Blind Leading the Blind

Andrew Jyan
9 min readSep 8, 2020

Imagine trying to walk through the streets of New York City during rush hour — cars whizzing by and pedestrians pacing with purpose towards their next destination — all with your eyes closed. For most of us, it would be a terrifying prospect, but for a certain population, they can do this trip any day of the week.

Who needs street signs when you can simply count how many intersections you have walked between the blocks? What about the moving vehicles? The flow of traffic can be heard — the hiss of a brake, the rumble of an engine, the wail of a police siren — you can tell whether it’s passing right in front of you (stop), or parallel to your walking path (go).
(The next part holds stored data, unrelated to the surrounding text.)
(** Three connections of one client, 50 s apart: the first has left the
    queue when the third arrives. *)
Lemma X2_queue_is_the_last_minute_witness :
  let a := Some "10.0.0.1"%string in
  let es := [Tracker.Connection a 0 0; Tracker.Connection a 50000 50000] in
  Tracker.requestQueue
    (Tracker.step (Tracker.run es Tracker.init) (Tracker.Connection a 100000 100001))
  !! "10.0.0.1"%string
  = Some (TrackerClock.recent 100001
            (default [] (Tracker.requestQueue (Tracker.run es Tracker.init)
                         !! "10.0.0.1"%string) ++ [100000])).
Proof.
  intros a es.
  exact (X2_queue_is_the_last_minute es 0 a 100000 100001 eq_refl).
Defined.

(** *** Route handlers: what each one answers *)

(** **** X4. [GET /api/get-noticia/:id], on a request that reaches the
    handler with the response open, issues one query with the id. No row:
    404 with [{"error": "Noticia no encontrada"}]. Otherwise the first row
    is sent as a single object (not an array), any further row being
    dropped; Express is handed its JSON text, which the [res.send] of
    [server.js] rewrites when it holds [<!DOCTYPE html>]. A failing query
    gives 500 with [{"error": "Error al obtener la noticia"}]. When the
    timer of connect-timeout goes off during the query, the client is
    answered 500 with [{"error": "Internal server error."}] instead, and
    the handler ends with [ERR_HTTP_HEADERS_SENT] uncaught. *)
Theorem X4_get_noticia lib fire fires req id w :
  fire = ServerJs.timer lib Express.GetNoticia req
  ∨ fire = MiddlewareJs.timer lib Express.GetNoticia req →
  Express.written w = [] →
  Express.statusCode w = 200 →
  let q := (Handlers.noticia_sql, [id]) in
  let h := Handlers.get_noticia req id w in
  let u := snd (Express.complete h) in
  let error c msg :=
    Templating.answered req w u c (Express.Json (Express.error_body msg))
      (JsonText.stringify (Express.error_body msg)) in
  Express.queries u = Express.queries w ++ [q]
  ∧ Express.awaits h = 1%nat
  ∧ match Express.answer w (Express.queries w ++ [q]) with
    | Some [] => error 404 "Noticia no encontrada"
    | Some (noticia :: _) =>
        Templating.answered req w u 200 (Express.Json noticia)
          (if Express.send_patched w
           then Templating.patched_send req (JsonText.stringify noticia)
           else JsonText.stringify noticia)
    | None => error 500 "Error al obtener la noticia"
    end
  ∧ match fires with
    | None => Express.complete_timed fire None h = Express.complete h
    | Some n =>
        if (n <? Express.awaits h)%nat
        then Timing.timed_out req w (Express.complete_timed fire fires h)
        else Express.complete_timed fire fires h = Express.complete h
    end.
Proof.
  intros Hf Hw Hs q h u error.
  pose proof (timer_fires lib Express.GetNoticia req fire ltac:(cbn; tauto) Hf) as Hfire.
  assert (Express.written u ≠ [] →
          match fires with
          | None => Express.complete_timed fire None h = Express.complete h
          | Some n =>
              if (n <? Express.awaits h)%nat
              then Timing.timed_out req w (Express.complete_timed fire fires h)
              else Express.complete_timed fire fires h = Express.complete h
          end) as HT.
  { intros Hu. apply timer_cases; [exact Hfire|by apply waits_noticia|exact Hu]. }
  assert (∀ c msg W, In msg Handlers.error_messages →
            u = Express.set_written
                  (Express.reply c (Express.Json (Express.error_body msg)) w) W →
            error c msg ∧ Express.written u ≠ []) as Herr.
  { intros c msg W Hm E. split; [|by rewrite E].
    apply answered_error; [exact Hm|by rewrite E]. }
  clearbody error. revert HT Herr. subst u h.
  unfold Handlers.get_noticia, Express.pool_query.
  cbn [Express.complete Express.awaits Express.answer Express.queries Express.set_queries].
  fold q. destruct (Express.answer w (Express.queries w ++ [q])) as [[|noticia rows]|];
    unfold Express.sync, Express.try_catch.
  - rewrite reply_json by done. cbn [Express.complete Express.awaits snd].
    intros HT Herr.
    destruct (Herr 404 "Noticia no encontrada"%string _ ltac:(cbn; tauto) eq_refl)
      as [A U].
    split; [done|]. split; [done|]. split; [exact A|by apply HT].
  - rewrite json_open by done.
    cbn [Express.complete Express.awaits snd Express.statusCode Express.set_queries
         Express.queries Express.set_written].
    rewrite Hs. intros HT _.
    split; [done|]. split; [done|]. split; [by apply answered_with|by apply HT].
  - unfold Express.throw, Handlers.noticia_failed. rewrite reply_json by done.
    cbn [Express.complete Express.awaits snd]. intros HT Herr.
    destruct (Herr 500 "Error al obtener la noticia"%string _ ltac:(cbn; tauto) eq_refl)
      as [A U].
    split; [done|]. split; [done|]. split; [exact A|by apply HT].
Qed.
Some of these people actually keep their eyes wide open when making this trip, but it doesn’t really help considering the fact that these people are blind.

Blinded By the Truth

According to the National Federation of the Blind, the USA is estimated to have 10 million blind or visually impaired people. Of these, about 1.3 million are legally blind. There is a wide spectrum between being sighted and completely blind, it is not a binary. Some of the visually impaired can see, but have extremely poor acuity (scoring below a 20/200 in central visual acuity means not being able to read the top line of an eye chart with your best eye and the best possible corrective lenses), or have blind spots in their eyes that their brain fills in (having a field of view spanning less than 20 degrees also qualifies as legally blind. From the person’s perspective, however, they believe they have the standard 180 degrees of vision). This can lead to us sighted folk to a series of questions in an attempt to gain perspective:

Question: How is it possible to be blind and still see?

Answer: Our popular understanding of blindness tends to refer to those with no vision. Legal blindness incorporates multiple groups of the visually impaired, being completely blind is actually quite rare.
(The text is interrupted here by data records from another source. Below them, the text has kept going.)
(** A value that parses as a date is a string. *)
Lemma Date_parse_js_string v :
  isNaN (Date_parse_js v) = false -> exists s, v = JString s.
Proof. destruct v; simpl; try discriminate. eauto. Qed.

(** In a row with one column, a bucket that holds a value is the only one. *)
Lemma single_column_prop (v : Row) k k' s :
  length (Object_keys v) = 1 -> prop v k = JString s -> k' <> k ->
  prop v k' = JUndefined.
Proof.
  destruct v as [|[k0 s0] [|? v]]; try discriminate. intros _.
  unfold prop. simpl.
  destruct (k0 =? k)%Z eqn:E; [|discriminate].
  apply Z.eqb_eq in E. subst k0. intros _ Hne.
  destruct (k =? k')%Z eqn:E'; [|reflexivity].
  apply Z.eqb_eq in E'. congruence.
Qed.

Lemma single_column_branch (v : Row) :
  length (Object_keys v) = 1 ->
  row_branch v = TypeMarker
  \/ (row_branch v = MissingDescription
      /\ isNaN (Date_parse_js (prop v 7)) = false).
Proof.
  intros Hlen. unfold row_branch. rewrite Hlen. simpl.
  destruct (isNaN (Date_parse_js (prop v 7))) eqn:Hd; [left; reflexivity|].
  right. simpl. split; [|reflexivity].
  destruct (Date_parse_js_string _ Hd) as [s Hs].
  rewrite (single_column_prop v 7 21 s Hlen Hs) by lia. reflexivity.
Qed.

Lemma row_branch_not_continuation (v : Row) : row_branch v <> Continuation.
Proof.
  destruct (Nat.eq_dec (length (Object_keys v)) 1) as [Hlen|Hlen].
  - destruct (single_column_branch v Hlen) as [H|[H _]]; rewrite H; discriminate.
  - unfold row_branch. apply Nat.eqb_neq in Hlen. rewrite Hlen.
    rewrite andb_false_r.
    destruct (negb _); [discriminate|].
    destruct (isNaN _); discriminate.
Qed.

(** No row makes the loop body throw. *)
Lemma processRow_returns st v : exists st', processRow st v = Ok st'.
Proof.
  rewrite processRow_branch.
  pose proof (row_branch_not_continuation v) as H.
  destruct (row_branch v); simpl; eauto. congruence.
Qed.

Lemma process_rows_returns rows :
  forall st, exists st', process_rows rows st = Ok st'.
Proof.
  induction rows as [|v rows IH]; intros st; simpl; [eauto|].
  destruct (processRow_returns st v) as [st' ->]. apply IH.
Qed.

(** The header texts do not enter the result: [!text] is a boolean, which
    is never [===] to a string. *)
Lemma header_check_false (t : option string) (expected : string) :
  strict_eq (js_not (toLowerCase_opt t)) (JString expected) = false.
Proof. reflexivity. Qed.

(** The page parser by row count. *)
Lemma processPageContent_by_rows content pageNum :
  processPageContent content pageNum =
    if length (page_rows content) <? 3 then Ok []
    else if length (page_rows content) =? 3 then Throw not_an_object
    else match process_rows (body_rows content) init_state with
         | Ok st => Ok (push_pending st)
         | Throw e => Throw e
         end.
Proof.
  unfold processPageContent, body_rows.
  set (rows := page_rows content).
  destruct (length rows <? 3) eqn:H3; [reflexivity|].
  apply Nat.ltb_ge in H3.
  assert (Hlen : length (take (length rows - 2) rows) = length rows - 2).
  { rewrite length_take. lia. }
  destruct (take (length rows - 2) rows) as [|h0 [|h1 rest]] eqn:Ht;
    simpl in Hlen.
  - lia.
  - replace (length rows) with 3 by lia. reflexivity.
  - replace (length rows =? 3) with false
      by (symmetry; apply Nat.eqb_neq; lia).
    destruct rest; reflexivity.
Qed.

Lemma processPageContent_throws_iff content pageNum e :
  processPageContent content pageNum = Throw e
  <-> length (page_rows content) = 3 /\ e = not_an_object.
Proof.
  rewrite processPageContent_by_rows.
  destruct (length (page_rows content) <? 3) eqn:H3.
  - apply Nat.ltb_lt in H3. split; [discriminate | lia].
  - destruct (length (page_rows content) =? 3) eqn:E3.
    + apply Nat.eqb_eq in E3. split; [intros [= <-]; auto | intros [_ ->]; auto].
    + apply Nat.eqb_neq in E3.
      destruct (process_rows_returns (body_rows content) init_state) as [st ->].
      split; [discriminate | lia].
Qed.

(** *** New-transaction rows *)

Lemma row_branch_new_transaction (v : Row) :
  row_branch v = NewTransaction
  <-> truthy (prop v 21) = true
      /\ isNaN (Date_parse_js (js_or (prop v 9) (prop v 7))) = false.
Proof.
  split.
  - unfold row_branch.
    destruct (isNaN _ && _); [discriminate|].
    destruct (truthy (prop v 21)); simpl; [|discriminate].
    destruct (length _ =? 1); [discriminate|].
    destruct (isNaN _); [discriminate | auto].
  - intros [Hdesc Hdate].
    assert (Hlen : (length (Object_keys v) =? 1) = false).
    { apply Nat.eqb_neq. intros Hlen.
      destruct (obj_get v 21) as [s21|] eqn:Hget;
        [|unfold prop in Hdesc; rewrite Hget in Hdesc; discriminate].
      assert (H21 : prop v 21 = JString s21)
        by (unfold prop; rewrite Hget; reflexivity).
      rewrite (single_column_prop v 21 9 s21 Hlen H21) in Hdate by lia.
      rewrite (single_column_prop v 21 7 s21 Hlen H21) in Hdate by lia.
      discriminate. }
    unfold row_branch. rewrite Hlen, andb_false_r, Hdesc, Hdate. reflexivity.
Qed.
Question: How would a person not notice that their field of view is shrinking?

Answer: Sight and visual feedback is constructed in the brain. We don’t see everything that is in our range of sight with perfect detail. Take your nose for example, it is always within your range of sight, but your brain edits it out because it’s a constant. Also, because you tend to look at things further than your nose, your nose becomes out of focus. As such, blind people’s brains will stitch together whatever image they receive at whatever quality, and fill in the gaps until it makes a range of sight.
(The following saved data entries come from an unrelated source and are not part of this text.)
(** [run_inv H] peels one statement off [H : p s = Ret _]; [run_all H] peels
    every statement it can. *)
Ltac run_inv H :=
  lazymatch type of H with
  | bind _ _ _ = Ret _ =>
      let a := fresh "a" in let s := fresh "st" in let Hm := fresh "Hm" in
      apply bind_Ret_inv in H as (a & s & Hm & H); simpl in H;
      try (run_inv Hm)
  | ret _ _ = Ret _ =>
      first [apply ret_inv in H as [-> ->] | apply ret_inv in H as [_ ->]]
  | throw _ _ = Ret _ => discriminate H
  | require _ _ _ = Ret _ =>
      let Hc := fresh "Hc" in apply require_inv in H as [Hc ->]
  | get_or _ _ _ = Ret _ =>
      let Hc := fresh "Hc" in apply get_or_inv in H as [Hc ->]
  | gets _ _ = Ret _ => apply gets_inv in H as [-> ->]
  | modify _ _ = Ret _ => apply modify_inv in H as ->
  | zoom _ _ = Ret _ =>
      let t := fresh "t" in apply zoom_inv in H as (t & H & ->); simpl in H; try (run_inv H)
  | (if ?b then _ else _) _ = Ret _ =>
      let E := fresh "E" in destruct b eqn:E; simpl in H; try (run_inv H)
  | match ?b with _ => _ end _ = Ret _ =>
      let E := fresh "E" in destruct b eqn:E; simpl in H; try (run_inv H)
  end.
Ltac run_all H := repeat (run_inv H).

(** ** Sums over finite maps *)
Section MapSum.
Context {K V : Type} `{Countable K}.

(** [msum f m] is the sum of [f k v] over the entries of [m]. *)
Definition msum (f : K → V → Z) (m : gmap K V) : Z :=
  map_fold (λ k v acc, f k v + acc) 0 m.

Lemma msum_empty f : msum f ∅ = 0.
Proof. apply map_fold_empty. Qed.

Lemma msum_insert_None f (m : gmap K V) k v :
  m !! k = None → msum f (<[k := v]> m) = f k v + msum f m.
Proof.
  intros Hk. unfold msum. rewrite map_fold_insert_L; [done| |done].
  intros; lia.
Qed.

Lemma msum_lookup f (m : gmap K V) k v :
  m !! k = Some v → msum f m = f k v + msum f (delete k m).
Proof.
  intros Hk. rewrite <- (insert_delete_id m k v Hk) at 1.
  apply msum_insert_None, lookup_delete_eq.
Qed.

Lemma msum_insert_Some f (m : gmap K V) k v v0 :
  m !! k = Some v0 → msum f (<[k := v]> m) = msum f m - f k v0 + f k v.
Proof.
  intros Hk. rewrite (msum_lookup f m k v0 Hk).
  rewrite <- insert_delete_eq, msum_insert_None by apply lookup_delete_eq. lia.
Qed.

Lemma msum_nonneg f (m : gmap K V) :
  (∀ k v, m !! k = Some v → 0 ≤ f k v) → 0 ≤ msum f m.
Proof.
  induction m as [|k v m Hk IH] using map_ind; intros Hpos.
  - by rewrite msum_empty.
  - rewrite msum_insert_None by done.
    assert (0 ≤ f k v) by (apply Hpos; apply lookup_insert_eq).
    assert (0 ≤ msum f m); [|lia]. apply IH. intros k' v' Hk'. apply Hpos.
    rewrite lookup_insert_ne; [done|]. intros ->. congruence.
Qed.

Lemma msum_ext f g (m : gmap K V) :
  (∀ k v, m !! k = Some v → f k v = g k v) → msum f m = msum g m.
Proof.
  induction m as [|k v m Hk IH] using map_ind; intros Heq; [done|].
  rewrite !msum_insert_None by done. f_equal.
  - apply Heq, lookup_insert_eq.
  - apply IH. intros k' v' Hk'. apply Heq.
    rewrite lookup_insert_ne; [done|]. intros ->. congruence.
Qed.

Lemma msum_zero (m : gmap K V) : msum (λ _ _, 0) m = 0.
Proof.
  induction m as [|k v m Hk IH] using map_ind; [apply msum_empty|].
  by rewrite msum_insert_None, IH.
Qed.
End MapSum.
#[export] Hint Rewrite @msum_empty : prog.

(** Sums over lists. *)
Definition lsum {A} (f : A → Z) (l : list A) : Z := foldr (λ x acc, f x + acc) 0 l.

Lemma lsum_app {A} (f : A → Z) l1 l2 : lsum f (l1 ++ l2) = lsum f l1 + lsum f l2.
Proof. induction l1 as [|x l1 IH]; simpl; [done|]. unfold lsum in *. simpl. lia. Qed.

Lemma lsum_snoc {A} (f : A → Z) l x : lsum f (l ++ [x]) = lsum f l + f x.
Proof. rewrite lsum_app. unfold lsum. simpl. lia. Qed.

Lemma lsum_insert {A} (f : A → Z) l i x y :
  l !! i = Some x → lsum f (<[i := y]> l) = lsum f l - f x + f y.
Proof.
  revert i. induction l as [|z l IH]; intros [|i] Hi; simplify_eq/=; [lia|].
  rewrite IH by done. lia.
Qed.

Lemma lsum_0 {A} (f : A → Z) l : (∀ i x, l !! i = Some x → f x = 0) → lsum f l = 0.
Proof.
  induction l as [|x l IH]; intros Hf; [done|]. simpl.
  rewrite (Hf 0%nat x), IH by (done || (intros i; apply (Hf (S i)))). done.
Qed.

Lemma lsum_nonneg {A} (f : A → Z) l : (∀ x, x ∈ l → 0 ≤ f x) → 0 ≤ lsum f l.
Proof.
  induction l as [|x l IH]; intros Hpos; [done|]. simpl.
  assert (0 ≤ f x) by (apply Hpos; left).
  assert (0 ≤ lsum f l) by (apply IH; intros y Hy; apply Hpos; by right).
  unfold lsum in *. lia.
Qed.
#[export] Hint Rewrite @lsum_app @lsum_snoc : prog.

(** [a.sort(cmp)] with [le x y] for [cmp(x, y) <= 0]: a stable sort. *)
Fixpoint sort_insert {A} (le : A → A → bool) (x : A) (l : list A) : list A :=
  match l with
  | [] => [x]
  | y :: l' => if le x y then x :: y :: l' else y :: sort_insert le x l'
  end.
Definition sort_by {A} (le : A → A → bool) (l : list A) : list A := foldr (sort_insert le) [] l.

Lemma sort_insert_Permutation {A} (le : A → A → bool) x l : sort_insert le x l ≡ₚ x :: l.
Proof.
  induction l as [|y l IH]; [done|]. simpl. destruct (le x y); [done|].
  rewrite IH. apply Permutation_swap.
Qed.

Lemma sort_by_Permutation {A} (le : A → A → bool) l : sort_by le l ≡ₚ l.
Proof.
  induction l as [|x l IH]; [done|]. simpl. by rewrite sort_insert_Permutation, IH.
Qed.

(** [Array.from(new Map(l.map(x => [key(x), x])).values())] for values that their key
    determines: the first of each key. *)
Fixpoint dedup_by {A} (key : A → string) (seen : list string) (l : list A) : list A :=
  match l with
  | [] => []
  | x :: l' => if bool_decide (key x ∈ seen) then dedup_by key seen l'
               else x :: dedup_by key (key x :: seen) l'
  end.

Lemma sort_insert_elem {A} (le : A → A → bool) x y l : y ∈ sort_insert le x l ↔ y = x ∨ y ∈ l.
Proof.
  induction l as [|z l IH]; simpl; [set_solver|].
  destruct (le x z); set_solver.
Qed.

Lemma sort_by_elem {A} (le : A → A → bool) y l : y ∈ sort_by le l ↔ y ∈ l.
Proof.
  induction l as [|x l IH]; [done|]. simpl. rewrite sort_insert_elem, IH. set_solver.
Qed.

(** The head of a sorted list is below every element. *)
Lemma sort_by_head {A} (le : A → A → bool) l x :
  (∀ a b, le a b = true ∨ le b a = true) →
  (∀ a b c, le a b = true → le b c = true → le a c = true) →
  head (sort_by le l) = Some x → ∀ y, y ∈ l → le x y = true.
Proof.
  intros Htot Htrans. revert x. induction l as [|z l IH]; intros x Hx y Hy; [set_solver|].
  simpl in Hx. destruct (sort_by le l) as [|h l'] eqn:E; simpl in Hx.
  - injection Hx as ->. assert (l = []) as ->.
    { destruct l as [|a l]; [done|]. assert (a ∈ sort_by le (a :: l)) as Ha
        by (apply sort_by_elem; left). rewrite E in Ha. by apply not_elem_of_nil in Ha. }
    apply elem_of_cons in Hy as [->|Hy]; [by destruct (Htot x x)|set_solver].
  - pose proof (IH h eq_refl) as Hh. destruct (le z h) eqn:Ez; injection Hx as <-;
      apply elem_of_cons in Hy as [->|Hy]; eauto; [by destruct (Htot z z)|].
    destruct (Htot h z); congruence.
Qed.

(** ** Reachability *)
Lemma rtc_invariant {S} (R : S → S → Prop) (I : S → Prop) s s' :
  (∀ x y, I x → R x y → I y) → I s → rtc R s s' → I s'.
Proof. intros Hstep HI Hrtc. revert HI. induction Hrtc; eauto. Qed.

(** Runs the next statement of a program on a known state. *)
Ltac step := erewrite bind_Ret;
  [|first [ eassumption | apply get_or_Some; eassumption | apply require_true; eassumption
          | reflexivity | apply require_true ]].

(** Boolean guards to propositions. *)
Ltac bool_prop :=
  repeat match goal with
  | H : (_ && _)%bool = true |- _ => apply andb_prop in H as [??]
  | H : negb _ = true |- _ => apply negb_true_iff in H
  | H : negb _ = false |- _ => apply negb_false_iff in H
  | H : bool_decide _ = true |- _ => apply bool_decide_eq_true in H
  | H : bool_decide _ = false |- _ => apply bool_decide_eq_false in H
  | H : (_ || _)%bool = false |- _ => apply orb_false_elim in H as [??]
  | H : (_ <=? _) = true |- _ => apply Z.leb_le in H
  | H : (_ <=? _) = false |- _ => apply Z.leb_gt in H
  | H : (_ <? _) = true |- _ => apply Z.ltb_lt in H
  | H : (_ <? _) = false |- _ => apply Z.ltb_ge in H
  | H : (_ =? _) = true |- _ => apply Z.eqb_eq in H
  | H : (_ =? _) = false |- _ => apply Z.eqb_neq in H
  | H : String.eqb _ _ = true |- _ => apply String.eqb_eq in H
  | H : String.eqb _ _ = false |- _ => apply String.eqb_neq in H
  end.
Question: If I were blind, would I still be able to see why kids love the taste of Cinnamon Toast Crunch?

Answer: Yes. Much like the fine, soft finish of a Merlot or the bold, oaky notes of a mature scotch, the cinnamon sugar swirls in every bite transcend all sensory perception. At optimal milk saturation, a spoonful of cereal transforms into a crystalline yet creamy crunch of euphoria that can seamlessly blend into any complete breakfast. With its elegant balance of cinnamon, toast, and crunch, this genuine masterpiece of the General Mills breakfast cereal collection can be enjoyed with or without sight.

In the English language, we have many idioms for the blind, many of which are generally unflattering. To turn a blind eye to someone is to ignore them. Robbing someone blind is not robbing a person so aggressively that they lose their vision as the verbiage suggests, but rather stealing from someone indiscriminately and mercilessly. Third Eye Blind is a 1990’s pop rock band that looks like this:

Disclaimer: None of the band members are actually blind

As we can all see, blind culture is not necessarily a revered one. We as a society tend to shelter the disabled from danger, especially someone as “helpless” as the blind. The blind are supposed to stay put and stay safe, while letting more “able” people take care of everything else for them. However, this promotes a culture of over-protecting a population that is more than capable; they just function in their own unique way without relying on sight.

Batman

Echolocation at first glance can seem like a technique reserved for bats, submarines, and kids in the pool playing Marco Polo, but there are people on earth that use it daily to navigate the world. Daniel Kish was one of the first human pioneers of the technique, using his tongue to “click”.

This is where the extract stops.